What is the difference between the working of solenoid valve and electric valve?

Although solenoid valves and electric valves both rely on electrical drive valve types and their names sound alike, they differ significantly in structural design, physical form, and the industries in which they are applied.

These two types of valves have very similar names, which often leads to confusion, but a careful study reveals clear differences between them. Structurally, a solenoid valve relies on the electromagnetic force generated by an energized coil to move the valve core, resulting in a simple and direct action. In contrast, an electric valve combines a motor, gears, and the valve core to convert rotary or linear motion into fluid control. In terms of application, solenoid valves are mostly used for on/off control or small-diameter systems, while electric valves are suitable for precise regulation, remote automation, or large pipeline systems.
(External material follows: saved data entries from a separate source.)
(** A code is worth one guess at its own machine too.  However many peers the
    broker offers and whatever they send, a run answers at most [maxPeers] of
    them with a CPace share: one for a code the machine is showing. *)
Theorem answers_bounded es max
    (Hmax : eo_maxPeers opts = Some max) (Hnonneg : 0 <= max) :
  shares (run opts es newExchange).2 <= max.
Proof.
  assert (forall x, 0 <= seen x -> shares (run opts es x).2 <= Z.max 0 (max - seen x)) as Hgen.
  { clear keeps. induction es as [|e es IH]; intros x Hx; simpl; [unfold shares; simpl; lia|].
    destruct (step_shares e x max Hmax) as (Hmono & Hle & Hpos).
    destruct (step opts e x) as [y o]. simpl in *. assert (0 <= seen y) as Hy by lia.
    specialize (IH y Hy). destruct (run opts es y) as [z o']. simpl in *. rewrite shares_app. lia. }
  specialize (Hgen newExchange). simpl in Hgen. lia.
Qed.

(** ** When a run may say that the code did not match *)

(** The broker reports a peer's failure while the peer is still a candidate,
    and so does the human's refusal find it. *)
Definition fair (e : Event) (x : Exchange) : Prop :=
  match e with
  | Message (Some (PairFailedMessage (Some p) _)) _ => is_Some (attempts x !! p)
  | GateAnswered k _ =>
      forall a, suspended x !! k = Some (a, Admitting) -> is_Some (attempts x !! at_peer a)
  | _ => True
  end.

Fixpoint fair_run (es : list Event) (x : Exchange) : Prop :=
  match es with
  | [] => True
  | e :: es => fair e x /\ fair_run es (step opts e x).1
  end.

Definition counted (x : Exchange) : Prop :=
  Z.of_nat (size (attempts x)) <= outstanding x /\ (graceTimer x = true -> attempts x = ∅).

Lemma counted_finish r x : counted x -> counted (finish r x).1.
Proof. unfold finish. by destruct (settled x); [|intros [? _]]. Qed.

(** Failing says so only when nobody is left. *)
Definition honest (r : Exchange * list Output) : Prop :=
  counted r.1 /\ (Settled (Err NoMatch) ∈ r.2 -> attempts r.1 = ∅).

Lemma honest_finish r x :
  counted x -> (r = Err NoMatch -> attempts x = ∅) -> honest (finish r x).
Proof.
  intros Hc Hr. split; [by apply counted_finish|]. unfold finish.
  destruct (settled x); simpl; [by intros ?%not_elem_of_nil|].
  rewrite !elem_of_cons, elem_of_nil. naive_solver.
Qed.

(** One candidate less: the count still bounds those that are left. *)
Lemma honest_ruleOut p x :
  Z.of_nat (size (delete p (attempts x))) <= outstanding x - 1 ->
  (graceTimer x = true -> attempts x = ∅) -> honest (ruleOut opts p x).
Proof.
  intros Hsize Hg. unfold ruleOut. set (y := with_counts _ _ _).
  assert (counted y) as Hy by (split; [done|]; intros Ht; simpl; rewrite (Hg Ht); apply delete_empty).
  assert (forall z : Exchange, counted z -> honest (z, [])) as Hquiet
    by (intros z Hz; split; [done|]; by intros ?%not_elem_of_nil).
  destruct ((seen y =? 0) || (0 <? outstanding y)) eqn:Hb; [by apply Hquiet|].
  apply orb_false_iff in Hb as [_ Hb]. assert (attempts y = ∅) as Hnone.
  { apply map_size_empty_iff. destruct Hy as [Hle _]. lia. }
  destruct (match eo_maxPeers opts with Some max => _ | None => _ end); [by apply honest_finish|].
  destruct (graceTimer y); [by apply Hquiet|]. apply Hquiet. by destruct Hy.
Qed.
Lemma drop_all_aside l reason tell a : apart a -> quiet (drop_all l reason tell a).
Proof.
  revert a. induction l as [|id l IH]; intros a Ha; [hush|].
  by apply step_seq with (I := apart); [apply dropStream_aside|].
Qed.

Lemma teardown_aside a : apart a -> quiet (teardownStreams a).
Proof.
  intros Ha. unfold teardownStreams.
  pose proof (drop_all_aside (map fst (map_to_list (streams a))) "agent shutting down" false a Ha) as Hall.
  destruct (drop_all _ _ _ a) as [b out]. exact Hall.
Qed.

Lemma writeLocal_aside o line a : apart a -> quiet (writeLocal o line a).
Proof. intros Ha. apply step_object; [done|]. intros s _. destruct (ts_localOpen s); hush. Qed.

Lemma start_seal_aside o line held fl s sl a : apart a -> apart (start_seal o line held fl s sl a).
Proof. intros Ha. unfold start_seal. by destruct (seal _ _). Qed.

Lemma try_entry_aside o f index a : apart a -> quiet (try_entry o f index a).
Proof.
  intros Ha. apply step_object; [done|]. intros s _.
  destruct (keyring a !! index); [hush|by apply dropStream_aside].
Qed.

Lemma start_job_aside o j a : apart a -> quiet (start_job o j a).
Proof.
  intros Ha. apply step_object; [done|]. intros s _. destruct j as [line|data].
  - destruct (ts_sealer s); [|hush]. apply step_ret; [by apply start_seal_aside|done].
  - destruct (base64UrlToBytes _) as [f|]; [|by apply dropStream_aside].
    destruct (ts_opener s) as [op|]; [|by apply try_entry_aside]. destruct (open f op). hush.
Qed.

Lemma run_chain_aside o jobs a : apart a -> quiet (run_chain o jobs a).
Proof.
  revert a. induction jobs as [|j jobs IH]; intros a Ha; [hush|]. cbn [run_chain].
  apply step_object; [done|]. intros s _. destruct (ts_await s); [hush|].
  by apply step_seq with (I := apart); [apply start_job_aside|].
Qed.

Lemma enqueue_aside o j a : apart a -> quiet (enqueue o j a).
Proof.
  intros Ha. apply step_object; [done|]. intros s _. destruct (ts_await s); [hush|by apply run_chain_aside].
Qed.

Lemma flush_aside o held a : apart a -> quiet (flush o held a).
Proof.
  intros Ha. destruct held as [|line held]; [hush|]. apply step_object; [done|]. intros s _.
  destruct (ts_sealer s); [|hush]. apply step_ret; [by apply start_seal_aside|done].
Qed.

Lemma let_through_aside o e line a : apart a -> quiet (let_through o e line a).
Proof.
  intros Ha. apply step_object; [done|]. intros s _.
  apply step_seq with (I := apart); [apply step_seq with (I := apart)|]; [hush|..]; intros b Hb.
  - by apply writeLocal_aside.
  - by apply flush_aside.
Qed.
These electrically actuated valves, with their high-precision control and remote operation capabilities, have become indispensable “control hubs” in industries such as pharmaceuticals, food and beverage processing, petrochemicals, and water treatment.

In this article, we will take an in-depth look at the core differences between these two types of valves, helping engineers and automation enthusiasts choose the most suitable control solution and ensure industrial production is both efficient and stable.

What are the two factors of solenoid?

Unlike electric valves, a solenoid valve is not driven directly by electrical power; instead, it relies on the operation of the electromagnetic coil. The two factors related to the coil's performance are the current and the number of coil turns.

What is the difference between a solenoid valve and an electric valve?

Solenoid valves open and close faster than electric valves, so they are usually used in applications with frequent switching between open and closed positions, or in applications with low flow rates and low pressure.

If your solenoid valve does not switch after being energized, becomes stuck, leaks from the valve body, or the coil overheats, it may indicate electrical faults such as issues with the coil or wiring, or mechanical faults including problems with the valve core, seals, or contamination. At this point, the solenoid valve should be inspected and functionally tested, but most importantly, the correct solenoid valve must be selected before use.

The difference in efficient operation methods between the two types of valves

Solenoid valve

• Optimize the number of coil turns and wire gauge to reduce resistance loss while meeting the required magnetic force.

• Choose a high-permeability core to minimize energy loss in generating magnetic flux.

• Reduce the air gap to increase the electromagnetic force, but ensure the valve core does not get stuck.

• Use pulse driving to improve energy efficiency and reduce heat generation.

Electric valve

• Select a motor with appropriate power

• Optimize the reduction and transmission mechanism

• Implement intelligent control and regulation

• Reduce friction and valve body resistance

How to Inspect a Solenoid Valve

• Appearance and Installation Check

• Electrical Check

• Mechanical Check

• Seal and Fluid Check

• Dynamic Operation Test

FAQ

Q1.How do solenoid coils work?

Current → Coil generates a magnetic field → Magnetic field drives the armature → Spool/valve core moves → Controls the on/off of the fluid.

Q2.What are the common failures of solenoid valve?

Sticking or sluggish operation: Often caused by debris, corrosion, or worn seals.

Excessive leakage: Usually the result of seat wear, improper installation, or material incompatibility.

Poor response to signals: A sign of actuator or positioner malfunction.